Compte tenu de tout cela, on peut dire avec la prudence nécessaire que l'installation d'un voile qui séparera Lifshitz et Tai, du point de vue du litige arbitral, est artificielle, et que Lifshitz relève de la définition de quelqu'un « étroitement lié à l'une des parties ayant signé l'accord d'arbitrage, mais le principe de la personnalité juridique distincte les sépare », de sorte que son inclusion dans la procédure d'arbitrage est effectivement requise « afin d'éviter l'abus du principe de la personnalité juridique distincte ».

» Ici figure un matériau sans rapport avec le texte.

Lemma inline_committed_from c (ps : list Proposal) store s q x : from_committed_proposals c (map ProposalOrRef_Proposal ps) store s = Ok q ->
  x ∈ queued_proposals q -> sender x = s /\ proposal x ∈ ps /\ proposal_or_ref_type x = ByProposal.
Proof.
  intros E. unfold from_committed_proposals in E. eapply (add_inline_from c _ s ps ps); [| | |exact E]; [done|apply empty_queue_ok|].
  by intros y ?%not_elem_of_nil.
Qed.

End Committed.

(** *** Keys *)

Lemma insert_signature_keys_spec keys set set' : insert_signature_keys keys set = Ok set' ->
  NoDup keys /\ (forall k, k ∈ keys -> k ∉ set) /\ set' = list_to_set keys ∪ set.
Proof.
  revert set. induction keys as [|k keys IH]; intros set; cbn [insert_signature_keys].
  { intros [= <-]. split_and!; [constructor|by intros ? ?%not_elem_of_nil|set_solver]. }
  destruct (decide _) as [|Hk]; [done|]. intros (Hd & Hn & ->)%IH. split_and!; [|set_solver..].
  constructor; [|done]. intros Hin%Hn. set_solver.
Qed.

Lemma insert_encryption_keys_spec keys set set' : insert_encryption_keys ∅ keys set = Ok set' ->
  NoDup keys /\ (forall k, k ∈ keys -> k ∉ set) /\ set' = list_to_set keys ∪ set.
Proof.
  revert set. induction keys as [|k keys IH]; intros set; cbn [insert_encryption_keys].
  { intros [= <-]. split_and!; [constructor|by intros ? ?%not_elem_of_nil|set_solver]. }
  rewrite decide_False by set_solver. destruct (decide _) as [|Hk]; [done|]. intros (Hd & Hn & ->)%IH. split_and!; [|set_solver..].
  constructor; [|done]. intros Hin%Hn. set_solver.
Qed.
(** A new member that joins by an external commit and the group agree on its leaf:
    the index the receivers compute before applying the proposals, the leaf it
    vacates or else the first free one, is the leaf the tree gives it after
    they are applied, so the path is never refused for an inconsistent index. *)
Theorem external_commit_index now g m commit q i path :
  group_inv g -> indices_ok g commit NewMemberCommit -> content_sender (ac_content m) = NewMemberCommit ->
  validate_commit now g m = Ok (commit, q, i) ->
  (forall p1 p2 r, p1 ∈ inline_proposals commit -> p2 ∈ inline_proposals commit ->
     from_raw_proposal (PublicGroup_ciphersuite g) p1 = Ok r -> from_raw_proposal (PublicGroup_ciphersuite g) p2 = Ok r -> p1 = p2) ->
  exists v s1, apply_proposals q None (PublicGroup_empty_diff g) = (Ok v, set_pgd_diff s1 (PublicGroup_empty_diff g)) /\
    invitation_list v = [] /\ free_leaf_index s1 = i /\
    (apply_received_update_path (PublicGroup_ciphersuite g) i path s1).1 <> Err InconsistentSenderIndex.
Proof.
  intros [[h [(Hwf & Hok & _) _]] Hstore _ _] Hidx Hs Hv Hinj.
  destruct (external_queue now g m commit q i Hv Hs Hinj) as (Hadds & Hups & Hi & Hr).
  destruct (validated_applicable now g h m commit q i Hwf (proj1 Hok) Hstore) as [Hap Hi0]; [by rewrite Hs|done|].
  pose proof (apply_proposals_spec q None (PublicGroup_empty_diff g) h Hok Hap) as Hspec.
  destruct (apply_proposals q None (PublicGroup_empty_diff g)) as [[v|e|] d'] eqn:E; [| |done].
  2: { by destruct Hspec as (_ & _ & []). }
  destruct Hspec as (s1 & h1 & -> & _ & Hok1 & Hpr & _). destruct (only_removed _ _ _ Hadds Hups _ Hpr) as [Hinv Hleaf].
  assert (Hfree : free_leaf_index s1 = i).
  { unfold leftmost_free_index in Hi. destruct (List.find _ _) as [p|].
    - destruct Hr as (r & -> & Er). injection Hi as <-. apply (freed_leaf _ s1 h h1 (Some r)); [apply Hok|apply Hok1| |].
      + intros r' [= <-]. apply (ap_removes _ _ Hap). rewrite Er. by left.
      + intros j Hj. rewrite Hleaf, Er by done. apply decide_ext. rewrite list_elem_of_singleton. naive_solver.
    - injection Hi as <-. apply (freed_leaf _ s1 h h1 None); [apply Hok|apply Hok1|done|]. intros j Hj. by rewrite Hleaf, Hr, decide_False by (done || apply not_elem_of_nil). }
  exists v, s1. split_and!; [done|done|done|]. by apply (received_path_index _ _ h1).
Qed.

End GroupSteps.

(** ** Witnesses *)

Definition toy_transcripts : TranscriptEncoding := {|
  tls_confirmed_input _ content signature := Some (content_epoch content :: signature);
  tls_interim_input tag := Some tag
|}.

(** A group of one member. *)
Definition group_over (ts : TreeSync) : PublicGroup := {|
  treesync := ts; proposal_store := [];
  group_context := GroupContext_new hash_suite [1] 0 (ts_tree_hash ts) [] [];
  interim_transcript_hash := [2]; confirmation_tag := [3] |}.

Definition sample_group : PublicGroup := group_over sample_new.

Definition sample_key_package : KeyPackage := {|
  kp_protocol_version := Mls10; kp_ciphersuite := hash_suite; kp_init_key := [72]; kp_leaf_node := sample_leaf 2;
  kp_extensions := []; kp_signature := [] |}.

(** The leaf of member 0 after it invited a client and rekeyed its path. *)
Definition sample_committer_leaf : LeafNode :=
  let s := (add_leaf (sample_leaf 2) (TreeSync_empty_diff sample_new)).2 in
  default (sample_leaf 1) (leaf_at (@apply_own_update_path toy_hashing (Ok ([50], [50])) (fun _ => Ok []) hash_suite 0 sample_params
    (zip (filtered_direct_path s 0) (map ParentNode_from [[21]])) s).2 0).

Definition sample_path : CommitPath :=
  {| cp_leaf_node := sample_committer_leaf; cp_nodes := [{| node_public_key := [21]; encrypted_path_secrets := [] |}] |}.

Definition sample_message (s : Sender) (c : Commit) : AuthenticatedContent := {|
  ac_wire_format := WirePublicMessage;
  ac_content := {| content_group_id := [1]; content_epoch := 0; content_sender := s; authenticated_data := []; content_body := BodyCommit c |};
  ac_auth := {| auth_signature := [4]; auth_confirmation_tag := Some [5] |} |}.

Definition sample_invitation : Commit :=
  {| commit_proposals := [ProposalOrRef_Proposal (Add sample_key_package)]; commit_path := Some sample_path |}.

Abbreviation sample_staged := (@stage_commit toy_hashing toy_transcripts toy_proposal_hashing () (Some 0) sample_group
  (sample_message (Sender_Member 0) sample_invitation)).

(** The group once the commit is merged. *)
Definition sample_next : PublicGroup :=
  match sample_staged with
  | Ok {| staged_state := PublicState st |} => merged sample_group st
  | _ => sample_group
  end.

- Quant à la compagnie cubaine.
On ne sait pas grand-chose d'elle. Cuba est définie dans la réponse comme « une société d'investissement immobilier... Elle a un domaine d'activité différent et limité : l'achat et la vente d'actifs... ». Il n'est pas contesté que Lifshitz est également entièrement et exclusivement détenue, mais il n'y a aucune contradiction dans son affirmation selon laquelle elle gère un compte bancaire séparé, voire une tenue de livres distincte. Il n'y a aucun soutien à l'affirmation selon laquelle Cuba est Lifshitz, ou que Cuba est une cellulose, et en tout cas, ce n'est certainement pas un substitut à un violoncelle. Le fait que le terrain, à l'origine de la rupture, ait été acheté à son nom ne suffit pas à conduire à un mépris de sa personnalité juridique distincte. Quoi qu'il en soit, la réclamation est financière et les demandeurs ne demandent pas de droits sur la terre.
- Le résultat.
J'ordonne que Gal Lifshitz soit ajouté à l'arbitrage qui se déroule entre les requérants et les Chambres d'investissement et de commerce dans un appel fiscal devant l'honorable arbitre (retraité) Yaakov Sheinman.